All parents affected by the childcare allowance scandal - a fraud witch hunt by the Tax Authority that left thousands of Dutch families with severe financial problems and also resulted in the Rutte III Cabinet's collapse - will receive at least 30 thousand euros in compensation. But it was quickly pointed out that for many parents, a large part of that amount will just go towards paying their debts to the Tax Authority.
Affected parents are therefore happy with Van Huffelen's announcement, but still skeptical, a number of them said to RTL Nieuws.
"I am very happy with it, let me put that first," Natasja Dipai said to the broadcaster. But this does not cover the other debts she had to incur to keep her kids in childcare, nor the stroke she had last year. "The government announcement is a relief, but not the solution," she said. "I really want to be able to give my three daughters everything I couldn't give them because of this.
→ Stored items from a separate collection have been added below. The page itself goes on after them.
(** * Shape creator: mesh, snowflake and star-convex engines

    A shallow embedding of [shape_creator/app.py].  Grid coordinates and node
    indices are Python integers, modelled as [Z]; the sentinel [-1] that the
    source uses for "not found" is kept as it is.  Python lists are Rocq lists,
    tuples are pairs.  A call that can raise returns [option]; [None] stands
    for the raised exception. *)

From Stdlib Require Import ZArith List Lia Bool Arith Permutation Relations.
Import ListNotations.
Open Scope Z_scope.

(** ** Python list primitives *)

Module Py.

(** [l[i]]: a negative subscript counts from the end, anything outside
    [-len .. len-1] raises IndexError. *)
Definition getitem {A : Type} (l : list A) (i : Z) : option A :=
  let n := Z.of_nat (length l) in
  if (0 <=? i) && (i <? n) then nth_error l (Z.to_nat i)
  else if (- n <=? i) && (i <? 0) then nth_error l (Z.to_nat (i + n))
  else None.

(** Removal of the element at position [k]. *)
Fixpoint drop_at {A : Type} (k : nat) (l : list A) {struct l} : list A :=
  match l, k with
  | [], _ => []
  | _ :: t, O => t
  | h :: t, S k' => h :: drop_at k' t
  end.

(** [del l[i]], with the same subscript rules as [getitem]. *)
Definition delitem {A : Type} (l : list A) (i : Z) : option (list A) :=
  let n := Z.of_nat (length l) in
  if (0 <=? i) && (i <? n) then Some (drop_at (Z.to_nat i) l)
  else if (- n <=? i) && (i <? 0) then Some (drop_at (Z.to_nat (i + n)) l)
  else None.

(** [l.remove(x)] when [x] is known to occur: the first equal element goes. *)
Fixpoint remove_first {A : Type} (eqb : A -> A -> bool) (x : A) (l : list A) : list A :=
  match l with
  | [] => []
  | h :: t => if eqb h x then t else h :: remove_first eqb x t
  end.

(** [x in l]. *)
Definition mem {A : Type} (eqb : A -> A -> bool) (x : A) (l : list A) : bool :=
  existsb (fun h => eqb h x) l.

End Py.

(** ** Grid geometry *)

Definition point : Type := Z * Z.
Definition edge_t : Type := Z * Z.
Definition face_t : Type := Z * Z * Z.

Definition point_eqb (p q : point) : bool :=
  (fst p =? fst q) && (snd p =? snd q).

Definition DIR_VECS : list point :=
  [(1, 0); (0, 1); (-1, 1); (-1, 0); (0, -1); (1, -1)].

(** [rotate_grid_point(x, y, rot)] *)
Definition rotate_grid_point (x y rot : Z) : option point :=
  match Py.getitem DIR_VECS rot, Py.getitem DIR_VECS ((rot + 1) mod 6) with
  | Some vec_x, Some vec_y =>
      let x1 := fst vec_x * x in
      let y1 := snd vec_x * x in
      let x2 := fst vec_y * y in
      let y2 := snd vec_y * y in
      Some (x1 + x2, y1 + y2)
  | _, _ => None
  end.

(** One counterclockwise turn of 60 degrees on the lattice. *)
Definition rot60 (p : point) : point := (- snd p, fst p + snd p).

(** ** Mesh: class [Shape]

    The colour attributes and the cache [nodes_tf] of embedded (floating
    point) positions play no part in the mesh algorithms and are left out. *)

Record Shape : Type := mkShape {
  pos : point;
  nodes : list point;
  edges : list edge_t;
  faces : list face_t
}.

(** Tuple equality [e == edge]. *)
Definition edge_eqb (e1 e2 : edge_t) : bool :=
  (fst e1 =? fst e2) && (snd e1 =? snd e2).

Definition face_eqb (f1 f2 : face_t) : bool :=
  let '(a, b, c) := f1 in
  let '(a', b', c') := f2 in
  (a =? a') && (b =? b') && (c =? c').

(** The test of [contains_edge]: equal in either orientation. *)
Definition same_edge (e edge : edge_t) : bool :=
  (fst e =? fst edge) && (snd e =? snd edge) || (fst e =? snd edge) && (snd e =? fst edge).

Definition tuple3 (f : face_t) : list Z :=
  let '(a, b, c) := f in [a; b; c].

(** [set(l1) == set(l2)] *)
Definition set_eqb (l1 l2 : list Z) : bool :=
  forallb (fun x => Py.mem Z.eqb x l2) l1 && forallb (fun x => Py.mem Z.eqb x l1) l2.

(** The test of [contains_face]: [set(f) == set(face)]. *)
Definition same_face (f face : face_t) : bool :=
  set_eqb (tuple3 f) (tuple3 face).

Definition contains_edge_in (es : list edge_t) (edge : edge_t) : bool :=
  existsb (fun e => same_edge e edge) es.

Definition contains_face_in (fs : list face_t) (face : face_t) : bool :=
  existsb (fun f => same_face f face) fs.

Definition contains_edge (s : Shape) (edge : edge_t) : bool :=
  contains_edge_in (edges s) edge.

Definition contains_face (s : Shape) (face : face_t) : bool :=
  contains_face_in (faces s) face.

(** The scan [i = 0; j = -1; for node in nodes: if node == p: j = i; i += 1]
    that the mutators use to look a coordinate up: it has no [break], so it
    ends with the last position holding [p]. *)
Fixpoint scan_nodes (p : point) (l : list point) (i j : Z) : Z :=
  match l with
  | [] => j
  | node :: l' => scan_nodes p l' (i + 1) (if point_eqb node p then i else j)
  end.

Definition find_node (s : Shape) (p : point) : Z :=
  scan_nodes p (nodes s) 0 (-1).

(** First position of [p] from counter [i] on, [-1] when absent:
    [nodes.index(p)] with the ValueError caught, and the searches that
    [break] at the first hit. *)
Fixpoint index_from (p : point) (l : list point) (i : Z) : Z :=
  match l with
  | [] => -1
  | node :: l' => if point_eqb node p then i else index_from p l' (i + 1)
  end.

Definition to_local (s : Shape) (p : point) : point :=
  (fst p - fst (pos s), snd p - snd (pos s)).

(** [add_edge(edge)] *)
Definition add_edge (s : Shape) (edge : point * point) : Shape :=
  let p1 := to_local s (fst edge) in
  let p2 := to_local s (snd edge) in
  let j1 := find_node s p1 in
  let j2 := find_node s p2 in
  if (j1 =? -1) && (j2 =? -1) then s
  else if negb (j1 =? -1) && negb (j2 =? -1) then
    if contains_edge s (j1, j2) then s
    else mkShape (pos s) (nodes s) (edges s ++ [(j1, j2)]) (faces s)
  else
    let new_idx := Z.of_nat (length (nodes s)) in
    let p := if j1 =? -1 then p1 else p2 in
    mkShape (pos s) (nodes s ++ [p])
            (edges s ++ [(if negb (j1 =? -1) then j1 else j2, new_idx)])
            (faces s).

(** One round of [if js[i] == -1: ...append(points[i]); js[i] = new_idx]. *)
Definition add_missing_node (ns : list point) (j : Z) (p : point) : list point * Z :=
  if j =? -1 then (ns ++ [p], Z.of_nat (length ns)) else (ns, j).

Definition add_edge_if_new (es : list edge_t) (e : edge_t) : list edge_t :=
  if contains_edge_in es e then es else es ++ [e].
I long for a clean slate and a starting amount with which I can rebuild my life."
"When I read it, I was baffled," Pearl Martins said about Van Huffelen's announcement. There was a lot of emotion, but "of course" also skepticism, she said. "We have been through so much and have completely lost trust. This cancellation [of debts] must be done quickly and not drag on for years."
The cabinet's announcement also raised questions, Martins added. "There are people who have paid off all their debts themselves. How will that be handled? We hope that those questions will be answered in the parliamentary debate on Tuesday."